A Agência Nacional de Vigilância Sanitária (Anvisa) aprovou o medicamento Ozivy, desenvolvido pela farmacêutica EMS, tornando-o a primeira caneta emagrecedora brasileira produzida com semaglutida sintética. O medicamento é considerado um análogo do Ozempic, da farmacêutica Novo Nordisk, e surge como uma nova alternativa no mercado de tratamento da obesidade e do diabetes tipo 2.
Apesar da aprovação regulatória, a EMS ainda não divulgou oficialmente o preço ou a data de lançamento do produto. Segundo representantes da empresa, a expectativa é de que o valor seja cerca de 30% inferior ao das opções atualmente disponíveis no mercado.
A semaglutida é uma substância que imita a ação do GLP-1, hormônio produzido naturalmente pelo intestino. Esse hormônio atua aumentando a sensação de saciedade e retardando o esvaziamento gástrico, fazendo com que a pessoa sinta menos fome ao longo do dia. Além disso, também age em mecanismos cerebrais relacionados ao comportamento alimentar, reduzindo pensamentos frequentes sobre comida, fenômeno conhecido como “food noise”.
O principal diferencial do Ozivy em relação ao Ozempic e ao Wegovy está na forma de produção da molécula. Enquanto os medicamentos da Novo Nordisk utilizam semaglutida produzida por processo biológico com leveduras Saccharomyces, a versão da EMS é desenvolvida sinteticamente em laboratório.

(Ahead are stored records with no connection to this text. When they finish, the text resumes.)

(** C1, as the code has it.  The decoder is a function of the payload, of the
    controller's speed configuration and of the two package-level variables:
    two calls that agree on these return the same speed and leave the same
    values in the variables, whichever controller they are made on and
    whatever else the package holds.  Besides the variables a call only adds
    log lines.  The variables belong to the package, not to a controller:
    making a controller does not touch them. *)
Theorem decoder_state_is_package_level (m1 m2 : BLEController)
    (data : list byte) (w1 w2 : world) :
  speedConfig m1 = speedConfig m2 ->
  lastWheelRevs w1 = lastWheelRevs w2 ->
  lastWheelTime w1 = lastWheelTime w2 ->
  (exists v w1' w2',
     processBLESpeed m1 data w1 = Returns (v, w1') /\
     processBLESpeed m2 data w2 = Returns (v, w2') /\
     lastWheelRevs w1' = lastWheelRevs w2' /\
     lastWheelTime w1' = lastWheelTime w2' /\
     scanning w1' = scanning w1 /\ speedUpdates w1' = speedUpdates w1 /\
     exists lines, logged w1' = (logged w1 ++ lines)%list) /\
  (forall (bleCfg : BLEConfig) (speedCfg : SpeedConfig) (enable : option error),
     lastWheelRevs (snd (NewBLEController bleCfg speedCfg enable w1))
     = lastWheelRevs w1 /\
     lastWheelTime (snd (NewBLEController bleCfg speedCfg enable w1))
     = lastWheelTime w1).
Proof.
  intros Hcfg Hrevs Htime. split.
  - destruct (processBLESpeed_returns m1 data w1) as (v & w1' & Hrun1).
    pose proof (processBLESpeed_frame m1 data w1 w1' v Hrun1)
      as (Hscan & Hupd & Hlog).
    assert (Hsecond : exists w2',
               processBLESpeed m2 data w2 = Returns (v, w2') /\
               lastWheelRevs w1' = lastWheelRevs w2' /\
               lastWheelTime w1' = lastWheelTime w2').
    { clear Hscan Hupd Hlog.
      destruct (Csc.sample data) as [[revs time]|] eqn:Hs.
      - rewrite (processBLESpeed_sample m1 data w1 revs time Hs) in Hrun1.
        rewrite (processBLESpeed_sample m2 data w2 revs time Hs).
        rewrite <- Hcfg, <- Hrevs, <- Htime.
        destruct (lastWheelTime w1 =? 0); [ | destruct (to_uint16 _ =? 0) ];
          injection Hrun1 as <- <-; eexists;
          (split; [ reflexivity | ]);
          cbn [lastWheelRevs lastWheelTime setLast reported processing log];
          auto.
      - rewrite (processBLESpeed_no_sample m1 data w1 Hs) in Hrun1.
        rewrite (processBLESpeed_no_sample m2 data w2 Hs).
        destruct data; injection Hrun1 as <- <-; eexists;
          (split; [ reflexivity | ]);
          cbn [lastWheelRevs lastWheelTime processing log]; auto. }
    destruct Hsecond as (w2' & Hrun2 & Hr & Ht).
    exists v, w1', w2'. auto 10.
  - intros bleCfg speedCfg [err|]; split; reflexivity.
Qed.
(** X3.  Only an accepted submission sends a request, and it sends one:
    every other event leaves the requests sent as they are.  So a failure
    is never retried, and in every reachable session the errors logged
    and the calls in flight together are no more than the requests
    sent. *)
Theorem one_request_per_submission c :
  reachable c ->
  length (console c) + length (pending c) <= length (network c) /\
  forall e c',
    step e c = Some c' ->
    network c' = network c \/
    ((e = Click \/ e = Enter) /\ accepts c /\
     network c' = network c ++ [rag_request (trim (input (ui c)))]).
Proof.
  intros Hreach. split.
  - induction Hreach as [| e c c' Hreach IH Hstep]; [done |].
    destruct (step_kinds e c c' (reachable_consistent c Hreach) Hstep)
      as [(_ & _ & _ & -> & -> & -> & _)
         | [((Hp & _) & _ & _ & ->)
         | [(t & t' & pre & txt & txt' & Hp & -> & _ & _ & _ & _ & _ & _ &
             -> & ->)
         | (t & pre & txt & txt' & Hp & -> & _ & _ & _ & _ & _ & _ & -> &
            [-> | [err ->]])]]];
      rewrite ?Hp in IH; simpl in *; rewrite ?length_app; simpl; lia.
  - intros e c' Hstep.
    destruct (step_kinds e c c' (reachable_consistent c Hreach) Hstep)
      as [(_ & _ & _ & _ & -> & _)
         | [(_ & Ha & He & ->)
         | [(t & t' & pre & txt & txt' & _ & _ & _ & _ & _ & _ & _ & _ &
             -> & _)
         | (t & pre & txt & txt' & _ & _ & _ & _ & _ & _ & _ & _ & -> & _)]]];
      auto.
Qed.

(** ** The history *)

Lemma settled_step e c c' :
  consistent c -> step e c = Some c' ->
  settled (ui c) `prefix_of` settled (ui c').
Proof.
  intros Hc Hstep. unfold settled.
  destruct (step_kinds e c c' Hc Hstep)
    as [(-> & -> & _)
       | [((_ & Hl & _) & _ & _ & ->)
       | [(t & t' & pre & txt & txt' & _ & _ & -> & -> & -> & -> & _)
       | (t & pre & txt & txt' & _ & _ & -> & -> & -> & -> & _)]]].
  - done.
  - rewrite Hl. simpl. rewrite length_app. simpl.
    replace (length (messages (ui c)) + 2 - 1)
      with (length (messages (ui c)) + 1) by lia.
    rewrite take_app_add'; [| done]. by apply prefix_app_r.
  - by rewrite !length_app, !Nat.add_sub, !take_app_length.
  - rewrite length_app, Nat.add_sub, take_app_length. by apply prefix_app_r.
Qed.

Lemma settled_steps es : forall c c',
  reachable c -> steps es c = Some c' ->
  settled (ui c) `prefix_of` settled (ui c').
Proof.
  induction es as [| e es IH]; intros c c' Hreach Hsteps; simpl in Hsteps.
  - by injection Hsteps as <-.
  - destruct (step e c) as [c1 |] eqn:Hstep; simpl in Hsteps; [| done].
    etrans; [by eapply settled_step, Hstep; apply reachable_consistent |].
    eapply IH; [by eapply reachable_step | done].
Qed.

(** X4.  What is settled stays: along any run from a reachable session,
    the messages that were final (all of them at rest, all but the last
    during an exchange) are still there, unchanged and in place. *)
Theorem settled_messages_stay es : forall c c',
  reachable c -> steps es c = Some c' ->
  settled (ui c) `prefix_of` settled (ui c') /\
  forall i m, settled (ui c) !! i = Some m -> messages (ui c') !! i = Some m.
Proof.
  intros c c' Hreach Hsteps.
  pose proof (settled_steps es c c' Hreach Hsteps) as Hp.
  split; [done |]. intros i m Hi.
  eapply prefix_lookup_Some in Hi; [| exact Hp].
  unfold settled in Hi. destruct (loading (ui c')); [| done].
  by apply lookup_take_Some in Hi as [Hi _].
Qed.

(** ** The read loop *)

(** X5.  While the body is read, the text on display is the accumulated
    text, and reading only ever appends to it: a chunk puts its decoded
    text after what is shown and touches no other message, and the end of
    the stream leaves the messages as they are. *)
Theorem streamed_text_only_grows c i d acc :
  reachable c -> pending c !! i = Some (AwaitRead d acc) ->
  trailing c = Some {| sender := bot; text := acc |} /\
  (forall value,
      exists c',
        step (Settle i (ReadFulfilled (Chunk value))) c = Some c' /\
        trailing c' =
          Some {| sender := bot; text := acc ++ snd (decode d value) |} /\
        pending c' = [AwaitRead (fst (decode d value))
                                (acc ++ snd (decode d value))] /\
        forall j, j < length (messages (ui c)) - 1 ->
                  messages (ui c') !! j = messages (ui c) !! j) /\
  (exists c',
      step (Settle i (ReadFulfilled Done)) c = Some c' /\
      messages (ui c') = messages (ui c) /\
      isStreaming (ui c') = false /\ loading (ui c') = false /\
      pending c' = []).
Proof.
  intros Hreach Hi.
  destruct (reachable_consistent c Hreach)
    as [(Hp & _) | (pre & t & txt & Hp & _ & _ & Hm & Ht)];
    rewrite Hp in Hi; [done |].
  destruct i as [| i]; [| done]. injection Hi as ->. simpl in Ht. subst txt.
  unfold trailing. rewrite Hm, last_snoc. split; [done |]. split.
  - intros value. eexists. split; [by eapply step_chunk |]. simpl.
    rewrite last_snoc. split; [done |]. split; [done |].
    intros j Hj. rewrite length_app in Hj. simpl in Hj.
    by rewrite !lookup_app_l by lia.
  - eexists. split; [by eapply step_done |]. by rewrite Hm.
Qed.

Lemma decoded_concat chunks : forall d,
  streams ->
  concat (decoded d chunks) = snd (decode d (concat chunks)) /\
  decoder_after d chunks = fst (decode d (concat chunks)).
Proof.
  induction chunks as [| value chunks IH]; intros d [Hnil Happ]; simpl.
  - by rewrite Hnil.
  - destruct (IH (fst (decode d value)) (conj Hnil Happ)) as [-> ->].
    by rewrite Happ.
Qed.

(** X6.  With a decoder that streams (decoding piece by piece gives what
    decoding at once gives), the exchange ends in the same session however
    the body was cut into chunks: the text is the decoding of the whole
    body. *)
Theorem chunking_does_not_matter c res chunks1 chunks2 :
  streams -> ready c -> ok res = true ->
  opt_includes (contentType res) (lit "text/plain") = true ->
  hasBody res = true ->
  concat chunks1 = concat chunks2 ->
  steps (Click :: Settle 0 (FetchFulfilled res) ::
           delivery 0 chunks1 ++ [Settle 0 (ReadFulfilled Done)]) c =
  steps (Click :: Settle 0 (FetchFulfilled res) ::
           delivery 0 chunks2 ++ [Settle 0 (ReadFulfilled Done)]) c /\
  exists c',
    steps (Click :: Settle 0 (FetchFulfilled res) ::
             delivery 0 chunks1 ++ [Settle 0 (ReadFulfilled Done)]) c =
      Some c' /\
    trailing c' =
      Some {| sender := bot;
              text := snd (decode newTextDecoder (concat chunks1)) |}.
Proof.
  intros Hs Hr Hok Hct Hb Hsame.
  assert (Hrun : forall chunks,
             steps (Click :: Settle 0 (FetchFulfilled res) ::
                      delivery 0 chunks ++ [Settle 0 (ReadFulfilled Done)]) c =
             Some {| ui := {| messages :=
                                (messages (ui c) ++
                                   [ {| sender := user;
                                        text := trim (input (ui c)) |} ]) ++
                                [ {| sender := bot;
                                     text := snd (decode newTextDecoder
                                                         (concat chunks)) |} ];
                              input := []; loading := false;
                              isStreaming := false |};
                     pending := [];
                     network := network c ++
                                  [rag_request (trim (input (ui c)))];
                     console := console c |}).
  { intros chunks.
    change (?a :: ?b :: ?l ++ ?r) with ((a :: b :: l) ++ r).
    rewrite steps_app, streaming_prefix by done.
    destruct (decoded_concat chunks newTextDecoder Hs) as [-> _].
    reflexivity. }
  rewrite !Hrun, Hsame. split; [done |]. eexists. split; [done |].
  unfold trailing. simpl. by rewrite last_snoc.
Qed.

(** ** The view *)

Lemma bubbles_lookup st i :
  bubbles (render st) !! i = bubble st i <$> messages st !! i.
Proof. apply list_lookup_imap. Qed.

Lemma bubble_indicator st i msg :
  content (bubble st i msg) = TypingIndicator <->
  text msg = [] /\ isStreaming st = true /\ i = length (messages st) - 1.
Proof.
  unfold bubble. simpl. destruct (text msg) as [| a t]; simpl.
  - destruct (isStreaming st); simpl.
    + destruct (Nat.eqb_spec i (length (messages st) - 1));
        split; (done || by intros (_ & _ & ?)).
    + split; (done || by intros (_ & ? & _)).
  - split; (done || by intros (? & _)).
Qed.

Lemma last_bubble st pre m :
  messages st = pre ++ [m] ->
  last (bubbles (render st)) = Some (bubble st (length pre) m).
Proof.
  intros Hm. rewrite last_lookup, bubbles_lookup. simpl.
  rewrite length_imap, Hm, length_app. simpl.
  replace (pred (length pre + 1)) with (length pre) by lia.
  by rewrite list_lookup_middle.
Qed.


(** X7.  In a reachable session the typing indicator is on display exactly
    when an exchange is streaming and its bot message is still empty; it
    is then shown once, in the last bubble, which is a bot bubble. *)
Theorem typing_indicator_marks_waiting c :
  reachable c ->
  ((exists i b,
       bubbles (render (ui c)) !! i = Some b /\ content b = TypingIndicator) <->
   (isStreaming (ui c) = true /\
    trailing c = Some {| sender := bot; text := [] |})) /\
  (forall i b,
      bubbles (render (ui c)) !! i = Some b -> content b = TypingIndicator ->
      i = length (messages (ui c)) - 1 /\ side b = bot /\ key b = i).
Proof.
  intros Hreach.
  assert (Hshown : forall i b,
             bubbles (render (ui c)) !! i = Some b ->
             content b = TypingIndicator ->
             isStreaming (ui c) = true /\
             i = length (messages (ui c)) - 1 /\
             messages (ui c) !! i = Some {| sender := bot; text := [] |} /\
             b = bubble (ui c) i {| sender := bot; text := [] |}).
  { intros i b Hb Hc. rewrite bubbles_lookup in Hb.
    destruct (messages (ui c) !! i) as [msg |] eqn:Hi; [| done].
    injection Hb as <-. apply bubble_indicator in Hc as (Htxt & Hs & ->).
    destruct (reachable_consistent c Hreach)
      as [(_ & _ & Hs') | (pre & t & txt & _ & _ & _ & Hm & _)];
      [congruence |].
    rewrite Hm, length_app in Hi. simpl in Hi.
    replace (length pre + 1 - 1) with (length pre) in Hi by lia.
    rewrite list_lookup_middle in Hi by done. injection Hi as <-.
    simpl in Htxt. subst txt. by repeat split. }
  split.
  - split.
    + intros (i & b & Hb & Hc).
      destruct (Hshown i b Hb Hc) as (Hs & -> & Hi & _). split; [done |].
      unfold trailing. rewrite last_lookup.
      by replace (pred (length (messages (ui c))))
        with (length (messages (ui c)) - 1) by lia.
    + intros (Hs & Ht). unfold trailing in Ht.
      apply last_Some in Ht as [pre Hm].
      exists (length pre), (bubble (ui c) (length pre)
                                   {| sender := bot; text := [] |}).
      split.
      * rewrite bubbles_lookup, Hm. by rewrite list_lookup_middle.
      * apply bubble_indicator. split; [done |]. split; [done |].
        rewrite Hm, length_app. simpl. lia.
  - intros i b Hb Hc. destruct (Hshown i b Hb Hc) as (_ & Hi & _ & ->).
    by repeat split.
Qed.


Lemma concat_nil_take (l : list jsstring) k :
  concat l = [] -> concat (take k l) = [].
Proof.
  revert k. induction l as [| x l IH]; intros k; [by destruct k |].
  simpl. intros [-> Hl]%app_eq_nil. destruct k; simpl; auto.
Qed.
(** X5.  [String] writes every mask of the set into a slot of its own:
    the result is the masks joined by single spaces in the order of the
    iteration, and when the set is not empty and no mask holds a space,
    splitting the result at the spaces gives the masks back, each once. *)
Theorem String_fills_slots (order : list Name) (set : UserMaskSet.t) :
  UserMaskSet.iteration_of (UserMaskSet.masks set) order ->
  UserMaskSet.String order set = strings.Join order " " /\
  (order <> [] ->
   (forall mask, mask ∈ order -> ~ Spec.occurs " " mask) ->
   strings.Split (UserMaskSet.String order set) " " = order).
Proof.
  intros Hiter.
  assert (UserMaskSet.String order set = strings.Join order " ") as Heq.
  { unfold UserMaskSet.String.
    rewrite <- (iteration_of_length _ _ Hiter).
    pose proof (String_loop order []) as Hloop. simpl in Hloop.
    by rewrite Hloop. }
  split; [done|].
  intros Hne Hspace. rewrite Heq. by apply Split_Join.
Qed.

Lemma String_fills_slots_witness :
  UserMaskSet.String ["a"; "b"] (Sample.a_then_b ["a"; "b"]) = "a b" /\
  strings.Split (UserMaskSet.String ["a"; "b"] (Sample.a_then_b ["a"; "b"])) " "
  = ["a"; "b"].
Proof.
  destruct (String_fills_slots ["a"; "b"] (Sample.a_then_b ["a"; "b"])) as [Heq Hsplit].
  - unfold UserMaskSet.iteration_of. vm_compute. reflexivity.
  - split; [exact Heq|]. apply Hsplit; [done|].
    intros mask Hin Hocc. apply Contains_char in Hocc.
    apply elem_of_cons in Hin as [->|Hin]; [discriminate|].
    apply elem_of_cons in Hin as [->|Hin]; [discriminate|].
    by apply elem_of_nil in Hin.
Defined.

(** ** Looking up, adding and removing clients *)

Section LookupSetMore.
Context `{ClientModel}.

(** A client that has a nickname reports it through [Nick()]. *)
Hypothesis Nick_nick : forall c : client, HasNick c = true -> Nick c = nick c.

(** X6.  After an [Add] that returned no error, [Get] finds the client
    under every name that folds like its nickname, and answers for the
    other names as before; after a [Remove] that returned no error, [Get]
    finds nothing under those names, and answers for the others as
    before. *)
Theorem Get_after_Add_Remove (fault : bool) (c : client)
    (clients : ClientLookupSet.t) (name : Name) :
  (ClientLookupSet.err (ClientLookupSet.Add fault c clients) = None ->
   ClientLookupSet.Get (ClientLookupSet.state (ClientLookupSet.Add fault c clients)) name
   = if decide (ToLower name = ToLower (nick c)) then Some c
     else ClientLookupSet.Get clients name) /\
  (ClientLookupSet.err (ClientLookupSet.Remove fault c clients) = None ->
   ClientLookupSet.Get (ClientLookupSet.state (ClientLookupSet.Remove fault c clients)) name
   = if decide (ToLower name = ToLower (nick c)) then None
     else ClientLookupSet.Get clients name).
Proof.
  split; intros Herr.
  - destruct (Add_outcome Nick_nick fault c clients)
      as [(_ & Hrefused & _)|(_ & _ & _ & Hmap & _)]; [done|].
    unfold ClientLookupSet.Get. rewrite Hmap, lookup_insert.
    repeat case_decide; congruence.
  - destruct (Remove_outcome fault c clients)
      as [(_ & Hrefused & _)|(_ & _ & _ & Hmap & _)]; [done|].
    unfold ClientLookupSet.Get. rewrite Hmap, lookup_delete.
    repeat case_decide; congruence.
Qed.

(** Deleting by nickname right after an insertion that found no row
    with that nickname removes the new row and no other. *)
Lemma delete_inserted_row (db : list (string * string)) (nickname userhost : string) :
  (forall r, r ∈ db -> ClientDB.nocase r.1 <> ClientDB.nocase nickname) ->
  filter (fun r : string * string => negb (ClientDB.nocase_eq r.1 nickname))
         (db ++ [(nickname, userhost)]) = db.
Proof.
  intros Hfresh. induction db as [|r db IH]; simpl.
  - rewrite filter_cons_False, filter_nil; [done|].
    simpl. unfold ClientDB.nocase_eq. rewrite bool_decide_eq_true_2 by done.
    by intros [].
  - rewrite filter_cons_True.
    + f_equal. apply IH. intros r' Hr'. by apply Hfresh, list_elem_of_further.
    + unfold ClientDB.nocase_eq. rewrite bool_decide_eq_false_2; [done|].
      apply Hfresh, list_elem_of_here.
Qed.

(** X7.  Removing a client right after an [Add] that succeeded and whose
    row went into the index gives back the lookup set as it was before
    the [Add]: the nickname map and the rows of the index are the same. *)
Theorem Add_Remove_round_trip (fault : bool) (c : client)
    (clients : ClientLookupSet.t) :
  ClientLookupSet.err (ClientLookupSet.Add fault c clients) = None ->
  ClientLookupSet.logged (ClientLookupSet.Add fault c clients) = [] ->
  ClientLookupSet.Remove false c
    (ClientLookupSet.state (ClientLookupSet.Add fault c clients))
  = {| ClientLookupSet.state := clients;
       ClientLookupSet.err := None;
       ClientLookupSet.logged := [] |}.
Proof.
  intros Herr Hquiet.
  destruct (Add_outcome Nick_nick fault c clients)
    as [(_ & Hrefused & _)|(Hhas & Hget & _ & Hmap & Hdb & Hlog)]; [done|].
  rewrite Hlog in Hquiet.
  destruct (ClientDB_Add_quiet fault c _ Hquiet) as [Hadd Hfresh].
  rewrite Hadd in Hdb.
  destruct (ClientLookupSet.state (ClientLookupSet.Add fault c clients))
    as [byNick' db'] eqn:Hstate.
  simpl in Hmap, Hdb. subst byNick' db'.
  unfold ClientLookupSet.Remove. rewrite Hhas. simpl.
  unfold ClientLookupSet.Get at 1. simpl.
  rewrite bool_decide_eq_false_2
    by (intros Hne; apply Hne, lookup_insert_eq).
  unfold ClientDB.Remove, ClientDB.exec_delete. simpl.
  rewrite delete_insert_id by done.
  unfold ClientDB.t, ClientDB.row in *.
  rewrite delete_inserted_row by done. by destruct clients.
Qed.

(** X8.  An [Add] or a [Remove] that returns an error has changed
    neither the nickname map nor the index and has logged nothing; the
    error of [Remove] for a client that has a nickname and is not the one
    registered under it is [ErrNicknameMismatch], and a client without
    nickname gets [ErrNickMissing] from both. *)
Theorem refused_leaves_set (fault : bool) (c : client) (clients : ClientLookupSet.t) :
  (ClientLookupSet.err (ClientLookupSet.Add fault c clients) <> None ->
   ClientLookupSet.state (ClientLookupSet.Add fault c clients) = clients /\
   ClientLookupSet.logged (ClientLookupSet.Add fault c clients) = []) /\
  (ClientLookupSet.err (ClientLookupSet.Remove fault c clients) <> None ->
   ClientLookupSet.state (ClientLookupSet.Remove fault c clients) = clients /\
   ClientLookupSet.logged (ClientLookupSet.Remove fault c clients) = []) /\
  (HasNick c = true -> ClientLookupSet.Get clients (nick c) <> Some c ->
   ClientLookupSet.err (ClientLookupSet.Remove fault c clients)
   = Some ErrNicknameMismatch) /\
  (HasNick c = false ->
   ClientLookupSet.err (ClientLookupSet.Add fault c clients) = Some ErrNickMissing /\
   ClientLookupSet.err (ClientLookupSet.Remove fault c clients) = Some ErrNickMissing).
Proof.
  split; [|split; [|split]].
  - intros Herr.
    destruct (Add_outcome Nick_nick fault c clients)
      as [(? & _ & ?)|(_ & _ & Hnone & _)]; [done | by destruct Herr].
  - intros Herr.
    destruct (Remove_outcome fault c clients)
      as [(? & _ & ?)|(_ & _ & Hnone & _)]; [done | by destruct Herr].
  - intros Hhas Hget. unfold ClientLookupSet.Remove.
    rewrite Hhas. simpl. by rewrite bool_decide_eq_true_2.
  - intros Hhas. unfold ClientLookupSet.Add, ClientLookupSet.Remove.
    by rewrite Hhas.
Qed.

End LookupSetMore.

(** ** [QuoteLike] under [LIKE] *)

Lemma finish_high (c : N) : (128 <= sqlite.finish c)%N.
Proof.
  unfold sqlite.finish. destruct (N.ltb_spec c 128%N); simpl; [lia|].
  destruct (_ || _); lia.
Qed.

Lemma quote_like_high (c : N) : (128 <= c)%N -> Aux.quote_like c = [c].
Proof.
  intros Hc. unfold Aux.quote_like.
  repeat match goal with
         | |- context [(c =? ?k)%N] => destruct (N.eqb_spec c k); [lia|]
         end.
  done.
Qed.

Lemma quote_like_emit (pending : option N) :
  flat_map Aux.quote_like (sqlite.emit pending) = sqlite.emit pending.
Proof.
  destruct pending as [c|]; [|done]. simpl.
  by rewrite quote_like_high by apply finish_high.
Qed.

(** A character that [QuoteLike] keeps. *)
Lemma like_char_other (c : ascii) :
  N_of_ascii c <> 42%N -> N_of_ascii c <> 63%N -> N_of_ascii c <> 92%N ->
  N_of_ascii c <> 37%N -> N_of_ascii c <> 95%N ->
  Spec.like_char c = String c EmptyString /\
  Aux.quote_like (N_of_ascii c) = [N_of_ascii c].
Proof.
  intros H42 H63 H92 H37 H95. split.
  - unfold Spec.like_char.
    repeat match goal with
           | |- context [Ascii.eqb c ?k] =>
               destruct (Ascii.eqb_spec c k) as [->|_]; [done|]
           end.
    done.
  - unfold Aux.quote_like.
    repeat match goal with
           | |- context [(?a =? ?k)%N] => destruct (N.eqb_spec a k); [done|]
           end.
    done.
Qed.

Lemma byte_is (c : ascii) (n : N) : N_of_ascii c = n -> c = ascii_of_N n.
Proof. intros <-. by rewrite ascii_N_embedding. Qed.

(** [QuoteLike] rewrites bytes and SQLite reads characters: the
    characters of the pattern are those of the mask, each translated. *)
Lemma read_QuoteLike (mask : string) (pending : option N) :
  sqlite.read pending (QuoteLike mask)
  = flat_map Aux.quote_like (sqlite.read pending mask).
Proof.
  revert pending. induction mask as [|c mask IH]; intros pending.
  - simpl. by rewrite quote_like_emit.
  - rewrite QuoteLike_cons.
    destruct (N.eq_dec (N_of_ascii c) 42%N) as [->%byte_is|H42];
      [|destruct (N.eq_dec (N_of_ascii c) 63%N) as [->%byte_is|H63];
        [|destruct (N.eq_dec (N_of_ascii c) 92%N) as [->%byte_is|H92];
          [|destruct (N.eq_dec (N_of_ascii c) 37%N) as [->%byte_is|H37];
            [|destruct (N.eq_dec (N_of_ascii c) 95%N) as [->%byte_is|H95]]]]].
    1-5: destruct pending as [p|]; simpl; rewrite IH; try done;
         by rewrite quote_like_high by apply finish_high.
    destruct (like_char_other c H42 H63 H92 H37 H95) as [-> Hquote].
    rewrite append_cons. change (EmptyString +:+ ?x) with x.
    cbn [sqlite.read].
    destruct (N.eqb_spec (N_of_ascii c) 0%N); [by rewrite quote_like_emit|].
    destruct pending as [p|].
    + destruct ((128 <=? N_of_ascii c)%N && (N_of_ascii c <? 192)%N); [apply IH|].
      cbn [flat_map]. rewrite quote_like_high by apply finish_high.
      cbn [app]. f_equal.
      destruct (N_of_ascii c <? 192)%N; [|apply IH].
      cbn [flat_map]. rewrite Hquote. cbn [app]. f_equal. apply IH.
    + destruct (N_of_ascii c <? 192)%N; [|apply IH].
      cbn [flat_map]. rewrite Hquote. cbn [app]. f_equal. apply IH.
Qed.

Lemma chars_QuoteLike (mask : string) :
  sqlite.chars (QuoteLike mask) = flat_map Aux.quote_like (sqlite.chars mask).
Proof. apply read_QuoteLike. Qed.

Lemma like_all_iff (k : list N -> bool) (s : list N) :
  sqlite.like_all k s = true <-> exists run rest, s = run ++ rest /\ k rest = true.
Proof.
  induction s as [|c s IH]; simpl.
  - rewrite orb_false_r. split.
    + intros Hk. by exists [], [].
    + intros ([|x run] & rest & Heq & Hk); simpl in Heq; [by subst rest | done].
  - rewrite orb_true_iff, IH. split.
    + intros [Hk|(run & rest & -> & Hk)].
      * by exists [], (c :: s).
      * by exists (c :: run), rest.
    + intros ([|x run] & rest & Heq & Hk); simpl in Heq.
      * left. by subst rest.
      * right. injection Heq as -> ->. by exists run, rest.
Qed.

(** Two characters stand for each other exactly when they are the same
    once the letters of ASCII are folded. *)
Lemma eq_nocase_fold (c e : N) :
  sqlite.eq_nocase c e = true <-> sqlite.fold c = sqlite.fold e.
Proof.
  unfold sqlite.eq_nocase, sqlite.fold.
  destruct (N.eqb_spec c e) as [->|Hne]; [done|]. rewrite orb_false_l.
  rewrite !andb_true_iff, !N.ltb_lt, N.eqb_eq.
  destruct (N.leb_spec 65%N c), (N.leb_spec c 90%N), (N.leb_spec 65%N e),
    (N.leb_spec e 90%N); simpl; lia.
Qed.

Lemma fold_wildcard (c : N) :
  (sqlite.fold c = 42%N <-> c = 42%N) /\ (sqlite.fold c = 63%N <-> c = 63%N).
Proof.
  unfold sqlite.fold.
  destruct (N.leb_spec 65%N c), (N.leb_spec c 90%N); simpl; lia.
Qed.

Lemma uglob_star_iff (mask s : list N) :
  Spec.uglob (42%N :: mask) s <->
  exists run rest, s = run ++ rest /\ Spec.uglob mask rest.
Proof.
  split.
  - inversion 1; subst; [eauto|done].
  - intros (run & rest & -> & Hglob). by apply Spec.uglob_star.
Qed.

Lemma uglob_one_iff (mask s : list N) :
  Spec.uglob (63%N :: mask) s <->
  exists c rest, s = c :: rest /\ Spec.uglob mask rest.
Proof.
  split.
  - inversion 1; subst; [eauto|done].
  - intros (c & rest & -> & Hglob). by apply Spec.uglob_one.
Qed.

Lemma uglob_char_iff (c : N) (mask s : list N) :
  c <> 42%N -> c <> 63%N ->
  Spec.uglob (c :: mask) s <-> exists rest, s = c :: rest /\ Spec.uglob mask rest.
Proof.
  intros Hstar Hone. split.
  - inversion 1; subst; try done. eauto.
  - intros (rest & -> & Hglob). by apply Spec.uglob_char.
Qed.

Segundo especialistas, a molécula sintética replica a mesma estrutura química da substância original. No entanto, para que um medicamento sintético seja aprovado, não basta apenas reproduzir a composição química. É necessário comprovar, por meio de estudos de bioequivalência, que a substância apresenta comportamento semelhante no organismo humano.
Esses estudos avaliam fatores como absorção, distribuição no sangue, metabolismo, efeitos adversos e eficácia clínica da medicação. Na prática, o objetivo é demonstrar que o medicamento sintético entrega os mesmos efeitos terapêuticos observados com a molécula biológica original.
A endocrinologista Andressa Heimbecher explica que a aprovação da Anvisa se baseia justamente nesses estudos de bioequivalência apresentados pela EMS. Por isso, o Ozivy não é considerado um medicamento genérico, mas sim um novo medicamento classificado tecnicamente como um análogo sintético de um produto biológico.
A chegada da semaglutida sintética nacional pode ampliar o acesso ao tratamento da obesidade e do diabetes, especialmente em razão da expectativa de redução de custos em comparação aos medicamentos importados já disponíveis no mercado.